PALU- Pengamat kepolisian sekaligus Direktur Eksekutif Human Studies Institute (HSI) Rasminto mendorong pimpinan Polri, untuk menonaktifkan Kombes Pol Dodi Darjanto dari jabatan Dirlantas Polda Sulteng.

“Penonaktifan sementara jabatan Dirlantas dapat dipertimbangkan sebagai bentuk ketegasan institusi Polri, dalam mendisiplinkan personel tidak menghormati profesi orang lain, apalagi profesi jurnalistik,” katanya dalam keterangan tertulis di terima Media Alkhairaat id, Selasa (23/7).

Dia mengatakan, penolakan wawancara dengan alasan handphone digunakan adalah merek China, merupakan tindakan arogan. Tindakan tersebut dapat dikategorikan kekerasan verbal dan pelecehan terhadap profesi jurnalistik.

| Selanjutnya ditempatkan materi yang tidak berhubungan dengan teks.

(* ===== verification/Hostile.v ===== *)
(** * Calls on a channel against arbitrary memory

    The shared memory belongs to two cores.  Here nothing is assumed of the other
    one: between any two accesses of a call it may store anything anywhere,
    indexes, descriptors and marks included.  What a call on a managed channel
    does and answers then still stays within limits. *)

From S2P Require Import Prelude Memory Types Queue QueueSpec Atomic QueueSteps Linear.
From S2P Require Import World Shm ShmSpec Traffic Delivery Ownership Clients ChannelSteps ChannelProto Concurrent ChannelCalls.
From stdpp Require Import list.
#[local] Open Scope Z_scope.

(** ** A program among arbitrary stores *)

Section Attack.
Context {R : Type}.

(** [true] is a step of the program, [false] anything the rest of the system
    does to the memory. *)
Inductive attack : memory * prog R -> bool -> memory * prog R -> Prop :=
| attack_other m m' p :
    mem_ok m' -> mem_regions m' = mem_regions m -> attack (m, p) false (m', p)
| attack_own m x k v m' :
    do_access x m = Ret v m' -> attack (m, Access x k) true (m', k v).

Definition own_steps (ls : list bool) : nat := length (List.filter id ls).

(** Accesses go to mapped memory, stores to [wr]; [Q] holds of the result, and
    of [None] when the program goes wrong, whatever the loads return. *)
Fixpoint confined (m0 : memory) (wr : Z -> Prop) (Q : option R -> Prop) (p : prog R) : Prop :=
  match p with
  | Done r => Q (Some r)
  | Wrong => Q None
  | Access (Load n a) k =>
      mapped m0 a (Z.of_nat n) = true /\ forall v, 0 <= v < 256 ^ Z.of_nat n -> confined m0 wr Q (k v)
  | Access (Store n a v) k =>
      mapped m0 a (Z.of_nat n) = true /\ (forall x, range a (Z.of_nat n) x -> wr x) /\ confined m0 wr Q (k 0)
  end.

Lemma confined_access m0 m wr Q x k :
  mem_regions m = mem_regions m0 -> mem_ok m -> confined m0 wr Q (Access x k) ->
  exists v m', do_access x m = Ret v m' /\ same_except wr m m' /\ mem_ok m' /\
    mem_regions m' = mem_regions m0 /\ confined m0 wr Q (k v).
Proof.
  intros Hr Hok H. assert (Hm : forall a n, mapped m a n = mapped m0 a n) by (intros; unfold mapped; now rewrite Hr).
  destruct x as [n a | n a v]; cbn [confined do_access] in *; destruct H as [Ha H]; rewrite <- Hm in Ha.
  - exists (uint_at n m a), m. split; [exact (read_uint_ok n a m Ha) |]. split_and!; auto; [reflexivity |].
    apply H. exact (uint_at_range n m a Hok).
  - destruct H as [Hw H]. exists 0, (set_bytes m a (le_encode n v)). split_and!; auto.
    + unfold cbind. now rewrite (write_uint_ok n a v m Ha).
    + apply set_bytes_same_except. rewrite le_encode_length. intros y Hy. apply Hw. exact Hy.
    + intros y. apply (set_bytes_ok m a (le_encode n v) Hok (le_encode_ok n v)).
Qed.

(** A confined program stays confined, and its accesses are counted. *)
Lemma confined_exec m0 wr Q s ls s' :
  exec attack s ls s' -> forall n,
  mem_regions s.1 = mem_regions m0 -> mem_ok s.1 -> confined m0 wr Q s.2 -> within n s.2 ->
  mem_regions s'.1 = mem_regions m0 /\ mem_ok s'.1 /\ confined m0 wr Q s'.2 /\ (own_steps ls <= n)%nat.
Proof.
  induction 1 as [s | s e s1 ls s' Hs He IH]; intros n Hr Hok Hc Hw.
  - split_and!; auto. cbn. lia.
  - destruct Hs as [m m' p Hok' Hr' | m x k v m' Hd]; cbn [fst snd] in *.
    + apply IH; auto. congruence.
    + destruct (confined_access m0 m wr Q x k Hr Hok Hc) as (v' & m2 & E & _ & Hok2 & Hr2 & Hc2).
      rewrite Hd in E. injection E as <- <-. destruct n as [|n]; [easy |].
      destruct (IH n Hr2 Hok2 Hc2 (Hw v)) as (H1 & H2 & H3 & H4). split_and!; auto.
      unfold own_steps in *. cbn [List.filter id length]. lia.
Qed.

(** A run from a list of moves: a step of the program, or bytes stored somewhere
    by the rest of the system. *)
Fixpoint under_attack (plan : list (option (Z * list Z))) (s : memory * prog R) : list bool * (memory * prog R) :=
  match plan with
  | [] => ([], s)
  | Some (a, bs) :: plan =>
      let r := under_attack plan (set_bytes s.1 a bs, s.2) in (false :: r.1, r.2)
  | None :: plan =>
      match s.2 with
      | Access x k =>
          match do_access x s.1 with
          | Ret v m' => let r := under_attack plan (m', k v) in (true :: r.1, r.2)
          | Fault => ([], s)
          end
      | _ => ([], s)
      end
  end.

Definition bytes_moves (plan : list (option (Z * list Z))) : bool :=
  forallb (fun x => match x with Some (_, bs) => forallb (fun b => (0 <=? b) && (b <? 256)) bs | None => true end) plan.

Lemma under_attack_exec plan : forall s, bytes_moves plan = true -> mem_ok s.1 ->
  exec attack s (under_attack plan s).1 (under_attack plan s).2.
Proof.
  induction plan as [| [[a bs] |] plan IH]; intros [m p] Hb Hok; cbn [under_attack fst snd] in *; [apply exec_nil | |].
  - apply andb_true_iff in Hb as [Hb Hp]. cbn [fst snd].
    assert (Hok' : mem_ok (set_bytes m a bs)).
    { apply set_bytes_ok; [exact Hok |]. apply list.Forall_forall. intros b Hin.
      apply list_elem_of_In in Hin. rewrite forallb_forall in Hb. apply Hb in Hin. lia. }
    apply exec_cons with (set_bytes m a bs, p); [now apply attack_other | now apply IH].
  - cbn [bytes_moves forallb] in Hb. destruct p as [r | | x k]; cbn [fst snd]; try apply exec_nil.
    destruct (do_access x m) as [v m' |] eqn:Ed; [| apply exec_nil]. cbn [fst snd].
    apply exec_cons with (m', k v); [now apply attack_own |]. apply IH; [exact Hb |]. cbn [fst].
    apply (run_keeps (Access x Done) m v m'); [| exact Hok]. cbn [run]. unfold cbind. now rewrite Ed.
Qed.

End Attack.

Lemma confined_bind {A B} m0 wr (P : option A -> Prop) (Q : option B -> Prop) (p : prog A) (f : A -> prog B) :
  (P None -> Q None) -> confined m0 wr P p -> (forall a, P (Some a) -> confined m0 wr Q (f a)) ->
  confined m0 wr Q (pbind p f).
Proof.
  intros Hn Hp Hf. induction p as [a | | x k IH]; cbn [pbind confined] in *; auto.
  destruct x as [n a | n a v].
  - destruct Hp as [H1 H2]. split; [exact H1 |]. intros v Hv. apply IH, H2, Hv.
  - destruct Hp as (H1 & H2 & H3). split_and!; auto.
Qed.

Lemma confined_regions {A} m0 (wr wr' : Z -> Prop) (Q : option A -> Prop) (p : prog A) :
  (forall x, wr x -> wr' x) -> confined m0 wr Q p -> confined m0 wr' Q p.
Proof.
  intros Hw. induction p as [a | | x k IH]; cbn [confined]; auto. destruct x as [n a | n a v].
  - intros [H1 H2]. auto.
  - intros (H1 & H2 & H3). auto.
Qed.

(** ** Queue operations *)

Section QueueOps.
Context (m0 : memory) (q : ipc_queue) (Hs : link_shape m0 (tx_link q)) (Hz : elem_size q = SIZEOF_BD).

(** Results of an operation, with the bytes of a descriptor. *)
Definition op_result (op : qop) (r : result) : Prop :=
  match op with
  | OpPush _ => r.1 = 0 \/ r.1 = - EINVAL \/ r.1 = - ENOMEM
  | OpPop => True
  end.

Abbreviation ring := (range (push_ring q) (ring_bytes (tx_link q))).
Abbreviation conf Q := (confined m0 ring Q).

Lemma ring_shape :
  mapped m0 (push_ring q) (ring_bytes (tx_link q)) = true /\ mapped m0 (pop_ring q) (ring_bytes (tx_link q)) = true /\
  0 < elem_num q < 65536 /\ RING_SIZE + elem_num q * elem_size q = ring_bytes (tx_link q).
Proof. destruct Hs as [H1 H2 H3 H4 _]. auto. Qed.

Lemma load_ok {A} Q n a (f : Z -> prog A) :
  mapped m0 a (Z.of_nat n) = true -> (forall v, 0 <= v < 256 ^ Z.of_nat n -> conf Q (f v)) ->
  conf Q (pbind (load n a) f).
Proof. intros Ha Hf. split; [exact Ha | exact Hf]. Qed.

Lemma header_ok off k : 0 <= off -> off + k <= RING_SIZE ->
  mapped m0 (push_ring q + off) k = true /\ mapped m0 (pop_ring q + off) k = true.
Proof. apply (link_header_mapped m0 (tx_link q)), Hs. Qed.

Lemma pmod_ok {A} Q a (f : Z -> prog A) : conf Q (f (a mod elem_num q)) -> conf Q (pbind (pmod a (elem_num q)) f).
Proof.
  intros H. unfold pmod. destruct ring_shape as (_ & _ & Hn & _). destruct (Z.eqb_spec (elem_num q) 0); [lia | exact H].
Qed.

Lemma store_index {A} Q off v (f : unit -> prog A) :
  0 <= off -> off + 4 <= RING_SIZE -> conf Q (f tt) -> conf Q (pbind (store 4 (push_ring q + off) v) f).
Proof.
  intros H1 H2 H. destruct ring_shape as (_ & _ & Hn & Hr). split; [now apply header_ok |]. split; [| exact H].
  intros x Hx. unfold range in *. unfold SIZEOF_BD in Hz. rewrite <- Hr, Hz. lia.
Qed.

Lemma store_slot {A} Q (f : unit -> prog A) bs : forall a,
  push_ring q <= a -> a + Z.of_nat (length bs) <= push_ring q + ring_bytes (tx_link q) -> conf Q (f tt) ->
  conf Q (pbind (store_seq a bs) f).
Proof.
  induction bs as [|b bs IH]; intros a H1 H2 H; cbn [store_seq pbind]; [exact H |]. cbn [length] in H2.
  destruct ring_shape as (Hm & _). split.
  - eapply mapped_sub; [exact Hm | lia | lia].
  - split; [unfold range; lia |]. apply IH; auto; lia.
Qed.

“Tindakan dilakukan Dirlantas sebagai penjabat utama, merupakan sikap arogan dan tidak etis, serta tidak menunjukan teladan sebagai pengayom masyarakat,” katanya menegaskan.

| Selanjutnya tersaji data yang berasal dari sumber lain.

Lemma unused_ready w i : unused w i -> ipc_shm_is_remote_ready i w = Ret (- EINVAL) w.
Proof. apply unused_guard. Qed.

(** Remote end whose state word is not READY. *)
Record remote_down (w : world P) (i : Z) (p : ipc_shm_priv) (r : Z) : Prop := {
  rd_used : used w i p;
  rd_addr : on_plat (ipc_os_get_remote_shm i) w = Ret r w;
  rd_mapped : mapped (w_mem w) r 8 = true;
  rd_state : uint_at 8 (w_mem w) r <> IPC_SHM_STATE_READY
}.

Lemma remote_down_guard {A} w i p r (b e : A) (k : M (world P) A) :
  remote_down w i p r ->
  (let* st := ipc_instance_is_free i in
   if negb (bool_decide (st = IPC_SHM_INSTANCE_USED)) then cret e else
   let* a := on_plat (ipc_os_get_remote_shm i) in
   let* s := global_state a in
   if negb (s =? IPC_SHM_STATE_READY) then cret b else k) w = Ret b w.
Proof.
  intros [Hu Ha Hm Hs]. rewrite (cbind_Ret _ _ _ _ _ (ipc_instance_is_free_used _ _ _ Hu)).
  rewrite bool_decide_eq_true_2 by reflexivity. cbn [negb].
  rewrite (cbind_Ret _ _ _ _ _ Ha). unfold global_state.
  erewrite cbind_Ret by (apply on_mem_read, read_uint_ok; exact Hm).
  now apply Z.eqb_neq in Hs as ->.
Qed.

Lemma remote_down_ready w i p r :
  remote_down w i p r -> ipc_shm_is_remote_ready i w = Ret (- EAGAIN) w.
Proof. apply remote_down_guard. Qed.

(** The loops of the receive path end: more fuel than the budget never
    changes the result of the channel loop or of the rounds over the channels,
    whatever the memory, the callbacks and the platform do. *)
Lemma rx_loops_terminate i budget w :
  0 <= budget < 2 ^ 31 ->
  (forall ch extra, managed_rx_loop (Z.to_nat budget + extra) i ch budget 0 w
                    = managed_rx_loop (Z.to_nat budget) i ch budget 0 w) /\
  (forall n extra, 0 < n < 256 ->
     rx_rounds (S (Z.to_nat (u32 budget)) + extra) i n budget 0 true w
     = rx_rounds (S (Z.to_nat (u32 budget))) i n budget 0 true w).
Proof.
  intros Hb. split; intros.
  - apply managed_rx_loop_fuel; lia.
  - rewrite (budget_u32 budget) by exact Hb. apply rx_rounds_fuel; lia.
Qed.

(** [ipc_shm_rx] returns, for every budget, provided the receive function
    of each channel does (an invariant [J] of the callbacks), and the work it
    reports is at most the budget plus one message less than the number of
    channels: the share of a channel is never rounded down to nothing, and the
    overshoot stays below one message per channel. *)
Lemma ipc_shm_rx_bounded w i p budget (J : world P -> Prop) :
  used w i p -> 0 < p_num_channels p < 256 -> 0 <= budget < 2 ^ 31 ->
  (forall ch b w, 0 <= ch < p_num_channels p -> 1 <= b -> J w ->
     exists r w', ipc_channel_rx i ch b w = Ret r w' /\ J w') ->
  J w ->
  exists work w', ipc_shm_rx i budget w = Ret work w' /\ J w' /\
    0 <= work <= Z.max 0 (budget + p_num_channels p - 1).
Proof.
  intros Hu Hn Hb HJ H. unfold ipc_shm_rx.
  rewrite (cbind_Ret _ _ _ _ _ (get_priv_eval _ _ _ (us_priv _ _ _ Hu))). cbv zeta.
  rewrite (cbind_Ret _ _ _ _ _ (ipc_instance_is_free_used _ _ _ Hu)).
  destruct (decide _) as [_ | Hne]; [| congruence].
  destruct (rx_rounds_returns i (p_num_channels p) budget Hb Hn J HJ
              (S (Z.to_nat (u32 budget))) 0 true w) as (r & w' & E & H'); auto; [lia | |].
  { rewrite (budget_u32 budget) by exact Hb. lia. }
  exists r, w'. split; [exact E |]. split; [exact H' |].
  apply rx_rounds_range in E; auto; lia.
Qed.

(** C22: the receive path ends.  More fuel than the budget never changes the
    result of the channel loop or of the rounds over the channels, whatever the
    memory, the callbacks and the platform do.  [ipc_shm_rx] returns, for every
    budget, provided the receive function of each channel does (an invariant [J]
    of the callbacks), and the work it reports is at most the budget plus one
    message less than the number of channels: the share of a channel is never
    rounded down to nothing, and the overshoot stays below one message per
    channel. *)
Theorem ipc_shm_rx_terminates w i p budget (J : world P -> Prop) :
  used w i p -> 0 < p_num_channels p < 256 -> 0 <= budget < 2 ^ 31 ->
  ((forall ch extra, managed_rx_loop (Z.to_nat budget + extra) i ch budget 0 w
                     = managed_rx_loop (Z.to_nat budget) i ch budget 0 w) /\
   (forall n extra, 0 < n < 256 ->
      rx_rounds (S (Z.to_nat (u32 budget)) + extra) i n budget 0 true w
      = rx_rounds (S (Z.to_nat (u32 budget))) i n budget 0 true w)) /\
  ((forall ch b w, 0 <= ch < p_num_channels p -> 1 <= b -> J w ->
      exists r w', ipc_channel_rx i ch b w = Ret r w' /\ J w') ->
   J w ->
   exists work w', ipc_shm_rx i budget w = Ret work w' /\ J w' /\
     0 <= work <= Z.max 0 (budget + p_num_channels p - 1)).
Proof.
  intros Hu Hn Hb. split; [now apply rx_loops_terminate |].
  intros HJ H. now apply (ipc_shm_rx_bounded w i p budget J).
Qed.

(** On an instance that is out of range, was never initialised or has been
    freed, every call of the interface is refused with its documented error (a
    null pointer, -EINVAL) and changes nothing; the receive function does no
    work and freeing the instance again does nothing. *)
Lemma unused_instance_rejected w i ch buf size :
  unused w i ->
  ipc_shm_is_remote_ready i w = Ret (- EINVAL) w /\
  ipc_shm_acquire_buf i ch size w = Ret NULL w /\
  ipc_shm_release_buf i ch buf w = Ret (- EINVAL) w /\
  ipc_shm_tx i ch buf size w = Ret (- EINVAL) w /\
  ipc_shm_unmanaged_acquire i ch w = Ret NULL w /\
  ipc_shm_unmanaged_tx i ch w = Ret (- EINVAL) w /\
  ipc_shm_poll_channels i w = Ret (- EINVAL) w /\
  ipc_shm_free_instance i w = Ret tt w /\
  (forall p, nthZ (w_priv w) i = Some p -> ipc_shm_rx i size w = Ret 0 w).
Proof.
  intros H. assert (Hr := unused_ready w i H).
  destruct (ipc_instance_is_free_unused w i H) as (st & E & Hne).
  split_and!; auto using unused_guard.
  - unfold ipc_shm_acquire_buf. now rewrite (cbind_Ret _ _ _ _ _ Hr).
  - now apply unused_guard.
  - unfold ipc_shm_tx. now rewrite (cbind_Ret _ _ _ _ _ Hr).
  - now apply unused_guard.
  - unfold ipc_shm_unmanaged_tx. now rewrite (cbind_Ret _ _ _ _ _ Hr).
  - now apply unused_guard.
  - unfold ipc_shm_free_instance. rewrite (cbind_Ret _ _ _ _ _ E). now rewrite decide_False.
  - intros p Hp. unfold ipc_shm_rx. rewrite (cbind_Ret _ _ _ _ _ (get_priv_eval _ _ _ Hp)).
    cbv zeta. rewrite (cbind_Ret _ _ _ _ _ E). now rewrite decide_False.
Qed.

(** The memory of an unmanaged channel is handed out on the local mark alone. *)
Lemma ipc_shm_unmanaged_acquire_eval w i p ch k :
  used w i p -> has_unmanaged p ch k ->
  mapped (w_mem w) (local_mem (ch_umng k)) UMEM_SIZE = true ->
  ipc_shm_unmanaged_acquire i ch w =
    Ret (if decide (umem_done (w_mem w) (local_mem (ch_umng k)))
         then local_mem (ch_umng k) + UMEM_MEM else NULL) w.
Proof.
  intros Hu Hk Hm. unfold ipc_shm_unmanaged_acquire.
  rewrite (cbind_Ret _ _ _ _ _ (ipc_instance_is_free_used _ _ _ Hu)).
  rewrite bool_decide_eq_true_2 by reflexivity. cbn [negb].
  rewrite (cbind_Ret _ _ _ _ _ (get_unmanaged_chan_eval _ _ _ _ _ (us_priv _ _ _ Hu) Hk)).
  unfold ipc_check_uchan_local_integrity. rewrite cbind_assoc.
  erewrite cbind_Ret by (apply umem_get_eval; [exact Hm | unfold UMEM_SENTINEL; lia]).
  unfold umem_done. destruct (Z.eqb_spec (uint_at 4 (w_mem w) (local_mem (ch_umng k) + UMEM_SENTINEL)) IPC_UCHAN_INIT_DONE);
    [rewrite decide_True by assumption | rewrite decide_False by assumption]; reflexivity.
Qed.

(** While the remote end has not set its state word to READY, no buffer of a
    managed channel is acquired and nothing is sent or polled: the calls return a
    null pointer, -EINVAL or -EAGAIN and leave memory, private data and platform
    untouched.  The memory of an unmanaged channel is the caller's own and is
    handed out all the same. *)
Lemma remote_not_ready_rejected w i p r ch buf size :
  remote_down w i p r ->
  ipc_shm_is_remote_ready i w = Ret (- EAGAIN) w /\
  ipc_shm_acquire_buf i ch size w = Ret NULL w /\
  ipc_shm_tx i ch buf size w = Ret (- EINVAL) w /\
  ipc_shm_unmanaged_tx i ch w = Ret (- EINVAL) w /\
  ipc_shm_poll_channels i w = Ret (- EAGAIN) w /\
  (forall k, has_unmanaged p ch k -> mapped (w_mem w) (local_mem (ch_umng k)) UMEM_SIZE = true ->
   ipc_shm_unmanaged_acquire i ch w =
     Ret (if decide (umem_done (w_mem w) (local_mem (ch_umng k)))
          then local_mem (ch_umng k) + UMEM_MEM else NULL) w).
Proof.
  intros H. assert (Hr := remote_down_ready w i p r H). split_and!; auto.
  - unfold ipc_shm_acquire_buf. now rewrite (cbind_Ret _ _ _ _ _ Hr).
  - unfold ipc_shm_tx. now rewrite (cbind_Ret _ _ _ _ _ Hr).
  - unfold ipc_shm_unmanaged_tx. now rewrite (cbind_Ret _ _ _ _ _ Hr).
  - eapply remote_down_guard; eauto.
  - intros k. apply ipc_shm_unmanaged_acquire_eval, H.
Qed.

Lanjut dia, semestinya, para pejabat di Indonesia dapat menunjukkan sikap keteladanannya, termasuk juga pejabat di lingkungan Polri. Jangan karena mempunyai pangkat dan jabatan, bisa berperilaku seenaknya.

Rasminto pun merasa ironis, karena Kombes Dodi pernah berkasus sama dengan profesi jurnalistik.

“Pada 2015 lalu, saat Kombes Dodi jadi Kapolres siantar di Sumatera Utara, dia mengusir wartawan dengan anjing, saat menunggu wawancara,” tegasnya lagi.

Sebelumnya, insiden tersebut bermula ketika Syamsuddin merupakan Kepala Biro SCTV Palu, hendak melakukan wawancara dengan Kombes Pol Dodi Darjanto di Tugu 0 Kilometer, Palu. dalam meliput hasil operasi patuh Tinombala 2024 pada hari pertama.

“Saya sudah janji wawancara sejak kemarin melalui ajudannya. Setelah salam dan kenalan, saya mau mulai merekam. Dia langsung berkata, kenapa merekam wawancara pakai HP? Saya tidak mau. Masak wawancara pakai HP, HP merek Cina lagi. Suruh direkturmu belikan HP yang canggih,” ujar Syamsuddin.

Sementara Dodi Darjanto, dalam permintaan maafnya yang disampaikan pada Kamis (18/7), di hadapan sejumlah jurnalis Sulteng dan perwakilan empat organisasi pers, yaitu IJTI Sulteng, AJI Palu, PFI Palu, dan AMSI Sulteng, mengakui bahwa tindakannya adalah kekhilafan yang dilakukan tanpa unsur kesengajaan.

“Apa yang saya lakukan khilaf, tidak ada maksud apa-apa. Intinya saya itu sekedar bercanda saja tapi kejadiannya jadi seperti ini. Tidak ada maksud apa-apa Pak,” tutur Dodi Darjanto.

Meski permohonan maaf telah disampaikan dan diterima oleh jurnalis Sulteng untuk menjaga hubungan kerja antara jurnalis dan Polda Sulteng, IJTI Sulteng, AJI Palu, PFI Palu, dan AMSI Sulteng, yang tergabung dalam Komunitas Roemah Jurnalis, tetap menuntut adanya tindakan tegas dari pimpinan Polri atas sikap Dirlantas Polda Sulteng yang dianggap sebagai kekerasan verbal dan harus disikapi secara serius.